2 декабря на позиции, которые занимали два батальона 258-го полка и левофланговые части 18-й стрелковой дивизии, гитлеровцы бросили сразу две танковые дивизии, поддержанные авиацией. Рано утром более 50 вражеских танков и бронетранспортеров с пехотой атаковали наши боевые [219] порядки и устремились к Нефедьеву. Командир 258-го полка подполковник Суханов доложил, что враг ворвался в селение и командный пункт полка находится в окружении. Срочно организовали контратаку и к утру 3 декабря выбили противника из Нефедьева. Наши воины захватили трофеи: два танка, пять орудий, четыре повозки с боеприпасами.

Упорные бои развернулись также и на левом фланге дивизии, где оборонялся 131-й стрелковый полк под командованием полковника Н. Г. Докучаева.

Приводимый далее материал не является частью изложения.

(* ===== verification/CompactionOps.v ===== *)
(** The cases of [Next] of the compaction iterator: what each kind of point key consumes
    and returns. *)
From S2P Require Import Prelude.
From S2P Require Import Comparer.
From S2P Require Import InternalKey.
From S2P Require Import Keyspan.
From S2P Require Import RangeKey.
From S2P Require Import Merger.
From S2P Require Import CompactionIter.
From S2P Require Import CompactionStep.
From S2P Require Import CompactionNext.
From Stdlib Require Import Sorted.

Local Open Scope Z_scope.

(** ** Changing parts of an internal key *)
Lemma ik_eta (k : InternalKey) : mkInternalKey (UserKey k) (Trailer k) = k.
Proof. by destruct k. Qed.
Lemma SeqNum_SetKind k kind : 0 <= kind < 256 -> SeqNum (SetKind k kind) = SeqNum k.
Proof.
  intros Hk. unfold SeqNum, SetKind. simpl. rewrite Z.shiftr_lor, Z.shiftr_ldiff.
  change (Z.shiftr 255 8) with 0. rewrite Z.ldiff_0_r.
  rewrite (Z.shiftr_div_pow2 kind), (Z.div_small kind), Z.lor_0_r by lia. done.
Qed.
Lemma Kind_SetKind k kind : 0 <= kind < 256 -> Kind (SetKind k kind) = kind.
Proof.
  intros Hk. unfold Kind, TrailerKind, SetKind. simpl. rewrite Z.land_lor_distr_l.
  rewrite Z.land_ldiff, Z.lor_0_l, (land_255 kind), (Z.mod_small kind) by lia.
  by apply Z.mod_small.
Qed.
Lemma Kind_range k : 0 <= Kind k < 256.
Proof. rewrite Kind_eq. apply Z.mod_pos_bound. lia. Qed.
Lemma SetSeqNum_zero k : SeqNum (SetSeqNum k SeqNumZero) = 0 /\ Kind (SetSeqNum k SeqNumZero) = Kind k.
Proof.
  unfold SetSeqNum, SeqNumZero. change (u64 (Z.shiftl 0 8)) with 0. rewrite Z.lor_0_l, land_255.
  pose proof (Z.mod_pos_bound (Trailer k) 256 ltac:(lia)). rewrite SeqNum_eq, !Kind_eq. simpl.
  rewrite Z.div_small, Z.mod_mod by lia. done.
Qed.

Для нашей 9-й гвардейской дивизии оборонительные бои под Москвой были серьезным экзаменом на боевую зрелость. Перед фронтом дивизии гитлеровцы потеряли убитыми, ранеными и пленными более 10 тысяч человек. Свыше 300 гвардейцев дивизии были награждены орденами и медалями.

В тяжелых оборонительных боях было выиграно драгоценное время для сосредоточения под Москвой свежих сил и подготовки мощного контрнаступления. 16-я армия должна была начать наступление 7 декабря в общем направлении на Истру.

Вечером 5 декабря нас вызвали в штаб армии.

— Говорить много сейчас нет времени, — сказал начальник штаба армии М. С. Малинин. — Познакомьтесь с обстановкой и планом предстоящих действий. Нанесите все на карту.

В тот же день состоялась встреча и с К. К. Рокоссовским. Он сообщил нам о задачах ударных группировок. Командующий армией напомнил, что нужно проверить готовность войск, добиться полного порядка в частях и сохранения в тайне начала наступления. В заключение он подчеркнул, что нужно предоставить частям возможность отдохнуть и набраться сил.

Остаток ночи и весь день 6 декабря мы продолжали готовиться к наступлению. Состоялось совещание комиссаров, секретарей партийных и комсомольских организаций, агитаторов. Это были люди, от которых во многом зависел наш успех.

Рассвет 7 декабря мы встретили в 131-м стрелковом полку, на наблюдательном пункте, который находился на фабрике в Дедовске. Здесь были и начальник оперативного отделения подполковник А. И. Витевский, и начальник разведки майор А. А. Тычинин, и начальник артиллерии подполковник [220] Н. Д. Погорелов, и начальник связи майор Герасимов — одним словом, все, кому предстояло управлять боем.

До начала наступления оставалось две минуты. По телефону проверили готовность артиллерийских позиций.

И вот уже двинулась вперед лавина. Воины стремительно атаковали противника, несмотря на неблагоприятные условия — сильный мороз и снежные заносы. Упорно преодолевали противотанковые и противопехотные препятствия, минные поля, проволочные заграждения. Противник яростно сопротивлялся.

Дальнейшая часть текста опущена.